30 Jun 2025
by Matt Horne

Digital transformation that delivers: How the public sector can measure success

Guest blog by Matt Horne, Director Intelligence and Investigations from Clue Software - Part of Digital Transformation in the Public Sector Week 2025 #techUKdigitalPS

Matt Horne

Matt Horne

Director Intelligence and Investigations, Clue Software

A practical guide for public sector leaders on how to measure and maximise the real-world impact of digital transformation beyond delivery metrics. 
 
In an era of tightening budgets, rising expectations and accelerating threats, public sector organisations are investing heavily in digital technology to improve services, reduce risk and drive efficiency. But transformation is not just about deploying new tools or meeting delivery milestones. It’s about outcomes. 

The question is no longer just what was delivered, but what changed as a result. 

From the recent AI Opportunities Action Plan to the Blueprint for Modern Digital Government, digital transformation is seen as a strategic enabler of better outcomes for citizens and government alike. But in a world of competing priorities, public sector teams must be able to evidence value: to show how their investments in digital tools and platforms are making a difference. 

The challenge of measuring digital impact 

Traditional performance metrics often fall short. Delivery on time and on budget, system availability, or user uptake are necessary but not sufficient. Many of the benefits of digital transformation are preventative or diffuse – such as risk reduction, faster decision-making or improved citizen trust. These are harder to measure, but no less vital. 

The problem is not a lack of impact, but a lack of visibility. If public bodies can’t measure the effect of their digital programmes, they risk underestimating their own success – and underfunding the initiatives that deliver the most long-term value. 

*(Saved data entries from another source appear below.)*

Lemma getitem_target (d : t) (idx : Z) (target_txt target : list pyval)
    (src src_txt tgt tgt_txt : pyval) :
  _target_txt d = Some target_txt → _target d = Assigned target →
  list_getitem (_source d) idx = Ok src →
  list_getitem (_source_txt d) idx = Ok src_txt →
  list_getitem target idx = Ok tgt →
  list_getitem target_txt idx = Ok tgt_txt →
  __getitem__ d idx =
    Ok (<["src" := src]> (<["src_txt" := src_txt]>
       (<["tgt" := tgt]> (<["tgt_txt" := tgt_txt]> ∅)))).
Proof.
  intros Htxt Htgt Hsrc Hst Htg Htt. unfold __getitem__.
  rewrite Htxt, Hsrc. simpl. rewrite Hst. simpl. rewrite Htgt. simpl.
  rewrite Htg. simpl. by rewrite Htt.
Qed.

(** C5, as the code has it.  [save_to_jsonl] writes its records in index
    order: [length()] of them when there is no target, and as many as the
    shorter of the processed source and the processed target when there
    is one.  Record [i] has the field [src] of [get(i)] and, exactly when a
    target corpus was supplied, its field [tgt]; these lines are what
    reading the file back yields. *)
Theorem save_to_jsonl_records (d : t) :
  materialized d →
  ∃ records,
    save_to_jsonl d = Ok records ∧
    length records =
      match get_target d with
      | Ok target => (__len__ d `min` length target)%nat
      | Err _ => __len__ d
      end ∧
    ∀ (i : nat) (r : json), records !! i = Some r →
      ∃ rec src,
        __getitem__ d (Z.of_nat i) = Ok rec ∧
        rec !! "src" = Some src ∧
        (is_Some (rec !! "tgt") ↔ is_Some (get_target_txt d)) ∧
        r = JObject (("src", to_json src) ::
                     match rec !! "tgt" with
                     | Some tgt => [("tgt", to_json tgt)]
                     | None => []
                     end).
Proof.
  intros [Hlen Hwf]%materialized_well_formed.
  unfold save_to_jsonl, get_target, get_target_txt, __len__.
  destruct (_target_txt d) as [target_txt|] eqn:Htxt,
           (_target d) as [|target] eqn:Htgt; try done; simpl.
  - eexists. split; [done|]. split; [by rewrite length_fmap, length_zip|].
    intros i r Hr. rewrite list_lookup_fmap in Hr.
    destruct (zip (_source d) target !! i) as [[src tgt]|] eqn:Hz; [|done].
    simpl in Hr. injection Hr as <-.
    apply lookup_zip_Some in Hz as [Hsrc Htg].
    destruct (lookup_lt_is_Some_2 (_source_txt d) i) as [src_txt Hst].
    { apply lookup_lt_Some in Hsrc. lia. }
    destruct (lookup_lt_is_Some_2 target_txt i) as [tgt_txt Htt].
    { apply lookup_lt_Some in Htg. lia. }
    eexists _, src. split.
    { apply (getitem_target d _ target_txt target src src_txt tgt tgt_txt);
        try done; by apply list_getitem_nat. }
    split; [done|]. split; [|done]. split; eauto.
  - eexists. split; [done|]. split; [by rewrite length_fmap|].
    intros i r Hr. rewrite list_lookup_fmap in Hr.
    destruct (_source d !! i) as [src|] eqn:Hsrc; [|done].
    simpl in Hr. injection Hr as <-.
    destruct (lookup_lt_is_Some_2 (_source_txt d) i) as [src_txt Hst].
    { apply lookup_lt_Some in Hsrc. lia. }
    eexists _, src. split.
    { apply (getitem_no_target d _ src src_txt); try done;
        by apply list_getitem_nat. }
    split; [done|]. split; [|done].
    split; intros [? ?]; done.
Qed.

Lemma save_to_jsonl_records_witness :
  ∃ records,
    save_to_jsonl short_target = Ok records ∧ length records = 1%nat.
Proof.
  destruct (save_to_jsonl_records short_target short_target_materialized)
    as (records & Hsave & Hlen & _).
  exists records. split; [exact Hsave | exact Hlen].
Defined.

(** C5 as it is stated fails when the target loses an entry that the
    source keeps: [length()] is 2 and one record is written. *)
Lemma save_to_jsonl_fewer_records :
  ¬ (∀ (d : t) (records : list json),
       materialized d → save_to_jsonl d = Ok records →
       length records = __len__ d).
Proof.
  intros Hclaim.
  specialize (Hclaim short_target
                [JObject [("src", JString "a"); ("tgt", JString "x")]]
                short_target_materialized eq_refl).
  discriminate Hclaim.
Qed.

(** With that same instance [get(1)] fails, although [1 < length()]. *)
Example short_target_getitem :
  __len__ short_target = 2%nat ∧ __getitem__ short_target 1 = Err IndexError.
Proof. split; reflexivity. Qed.

(** * Further properties of the code *)

(** ** The primitive *)

(** X4.  A pipeline is applied left to right: running [fs ++ gs] is running
    [fs] and then [gs] on its result, with the tokenizer, if any, applied
    at the very end; an absent pipeline behaves as the empty one. *)
Theorem preprocess_pipeline_composes (sentences : pyval)
    (fs gs : list transform) (word_tokenize : option transform) :
  _preprocess sentences (Some (fs ++ gs)) word_tokenize =
    _preprocess (_preprocess sentences (Some fs) None) (Some gs) word_tokenize ∧
  _preprocess sentences None word_tokenize =
    _preprocess sentences (Some []) word_tokenize.
Proof.
  split; [|done]. unfold _preprocess, run_pipeline. by rewrite foldl_app.
Qed.
Lemma rebuilt_turned majorR minorR sectors sides smooth_ up t :
  1 ≤ up ≤ 3 → up ≠ 3 →
  rebuilt majorR minorR sectors sides smooth_ up t
  = with_upAxis up
      (axisChanged 3 up (rebuilt majorR minorR sectors sides smooth_ 3 t)).
Proof.
  intros Hup Hne. unfold rebuilt. cbv zeta.
  assert (setParams majorR minorR sectors sides smooth_ up t
          = with_upAxis up (setParams majorR minorR sectors sides smooth_ 3 t))
    as ->.
  { unfold setParams, with_upAxis. simpl.
    by rewrite (decide_False (P := up < 1 ∨ up > 3)) by lia. }
  assert (upAxis (setParams majorR minorR sectors sides smooth_ 3 t) = 3) as Hp
    by (simpl; repeat case_decide; lia).
  revert Hp. generalize (setParams majorR minorR sectors sides smooth_ 3 t).
  intros [pR pr psc psd psm pup pv pn pt pi pl piv ps]. simpl. intros ->.
  unfold finishMesh, axisChanged. cbv zeta.
  destruct smooth_; simpl;
    rewrite (decide_True (P := up ≠ 3)) by done;
    rewrite ?(decide_False (P := 3 ≠ 3)) by (by intros []);
    reflexivity.
Qed.

(** X9.  Building with an up axis is building with Z up and then calling
    [setUpAxis]: for every value of [up], also one out of range, [set] with
    [up] gives the object that [set] with 3 followed by [setUpAxis up]
    gives. *)
Theorem X9_build_with_axis_is_setUpAxis majorR minorR sectors sides smooth_ up t :
  set majorR minorR sectors sides smooth_ up t
  = set majorR minorR sectors sides smooth_ 3 t ≫= setUpAxis up.
Proof.
  rewrite !set_run, bind_some.
  rewrite setUpAxis_run by apply rebuilt_inv.
  f_equal. rewrite rebuilt_upAxis.
  rewrite (decide_False (P := 3 < 1 ∨ 3 > 3)) by lia.
  case_decide as Hc.
  - unfold rebuilt, setParams. cbv zeta.
    destruct (decide (up < 1 ∨ up > 3)) as [Hbad|Hok].
    + by rewrite (decide_False (P := 3 < 1 ∨ 3 > 3)) by lia.
    + by replace up with 3 by lia.
  - apply rebuilt_turned; lia.
Qed.
End UpAxis.

(** ** The arrays of a build *)

Section BuiltArrays.
Context {F : Type} `{FloatOps F}.

(** The position array of a build, from the array of the build with the Z
    axis up. *)
Lemma rebuilt_vertices majorR minorR sectors sides smooth_ up t :
  let p := setParams majorR minorR sectors sides smooth_ 3 t in
  let a := if smooth_ then smoothArrays p else flatArrays p in
  let t' := rebuilt majorR minorR sectors sides smooth_ up t in
  (vertices t' = if decide (upAxis t' ≠ 3)
                 then map3 (axisMap 3 (upAxis t')) (vertices a)
                 else vertices a) ∧
  (normals t' = if decide (upAxis t' ≠ 3)
                then map3 (axisMap 3 (upAxis t')) (normals a)
                else normals a) ∧
  texCoords t' = texCoords a ∧
  majorRadius t' = majorRadius p ∧ minorRadius t' = minorRadius p ∧
  sectorCount t' = sectorCount p ∧ sideCount t' = sideCount p ∧
  MIN_SECTOR_COUNT ≤ sectorCount p ∧ MIN_SIDE_COUNT ≤ sideCount p ∧
  1 ≤ upAxis t' ≤ 3.
Proof.
  intros p a t'.
  assert (MIN_SECTOR_COUNT ≤ sectorCount p ∧ MIN_SIDE_COUNT ≤ sideCount p)
    as [Hsc Hsd].
  { subst p. unfold setParams, MIN_SECTOR_COUNT, MIN_SIDE_COUNT. simpl.
    split; case_decide; lia. }
  assert (1 ≤ upAxis t' ≤ 3) as Hup.
  { subst t'. rewrite rebuilt_upAxis. case_decide; lia. }
  assert (∀ u, rebuilt majorR minorR sectors sides smooth_ u t
               = rebuilt majorR minorR sectors sides smooth_ 3 t →
               vertices (rebuilt majorR minorR sectors sides smooth_ u t)
               = vertices a ∧
               normals (rebuilt majorR minorR sectors sides smooth_ u t)
               = normals a ∧
               texCoords (rebuilt majorR minorR sectors sides smooth_ u t)
               = texCoords a) as H3.
  { intros u ->. unfold rebuilt. cbv zeta. fold p. fold a.
    unfold finishMesh. cbv zeta.
    assert (upAxis a = 3) as Ha.
    { subst a p. destruct smooth_; simpl; repeat case_decide; lia. }
    rewrite decide_False by (simpl; lia). done. }
  assert (majorRadius t' = majorRadius p ∧ minorRadius t' = minorRadius p ∧
          sectorCount t' = sectorCount p ∧ sideCount t' = sideCount p)
    as (HR & Hr & Hc & Hd).
  { subst t'.
    by destruct (rebuilt_scalars majorR minorR sectors sides smooth_ up t)
      as (-> & -> & -> & -> & _). }
  destruct (decide (upAxis t' ≠ 3)) as [Hne|He].
  - assert (upAxis t' = up) as Eup.
    { subst t'. rewrite rebuilt_upAxis in *. case_decide; [done|lia]. }
    rewrite Eup in *. subst t'.
    rewrite rebuilt_turned by lia.
    destruct (H3 3 eq_refl) as (Ev & En & Et).
    cbn [vertices normals texCoords with_upAxis axisChanged with_interleaved
         with_normals with_vertices majorRadius minorRadius sectorCount
         sideCount].
    rewrite rebuilt_turned in HR, Hr, Hc, Hd by lia.
    by rewrite Ev, En, Et.
  - assert (rebuilt majorR minorR sectors sides smooth_ up t
            = rebuilt majorR minorR sectors sides smooth_ 3 t) as E.
    { subst t'. rewrite rebuilt_upAxis in He.
      unfold rebuilt, setParams. cbv zeta.
      destruct (decide (up < 1 ∨ up > 3)).
      - by rewrite (decide_False (P := 3 < 1 ∨ 3 > 3)) by lia.
      - by replace up with 3 by lia. }
    destruct (H3 up E) as (Ev & En & Et). subst t'. done.
Qed.
End BuiltArrays.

A new model: Measure what matters 

To get the best return from technology investment, public sector teams must define success in terms that go beyond outputs. Here are four ways organisations can begin to shift their approach: 

1. Set outcomes-focused goals from the start 

Good metrics are anchored in purpose. Instead of "deliver a new case management system", a goal might be "reduce investigation resolution times by 40%" or "recover £20m in lost funds within two years". These kinds of metrics align digital work with organisational mission and public value. 

2. Track operational and strategic impact 

Day-to-day KPIs like processing time, detection rates or staff hours saved can offer clear evidence of efficiency. But they should be linked to broader outcomes: improved service delivery, reduced fraud exposure, safer communities. Combining tactical and strategic indicators builds a more complete impact picture. 

3. Use digital tools to unlock insight 

Modern solutions can help organisations track outcomes such as disrupted threats, recovered assets or policy improvements. With real-time dashboards and integrated reporting, teams can adjust priorities based on live data and demonstrate impact in terms both operational and financial. 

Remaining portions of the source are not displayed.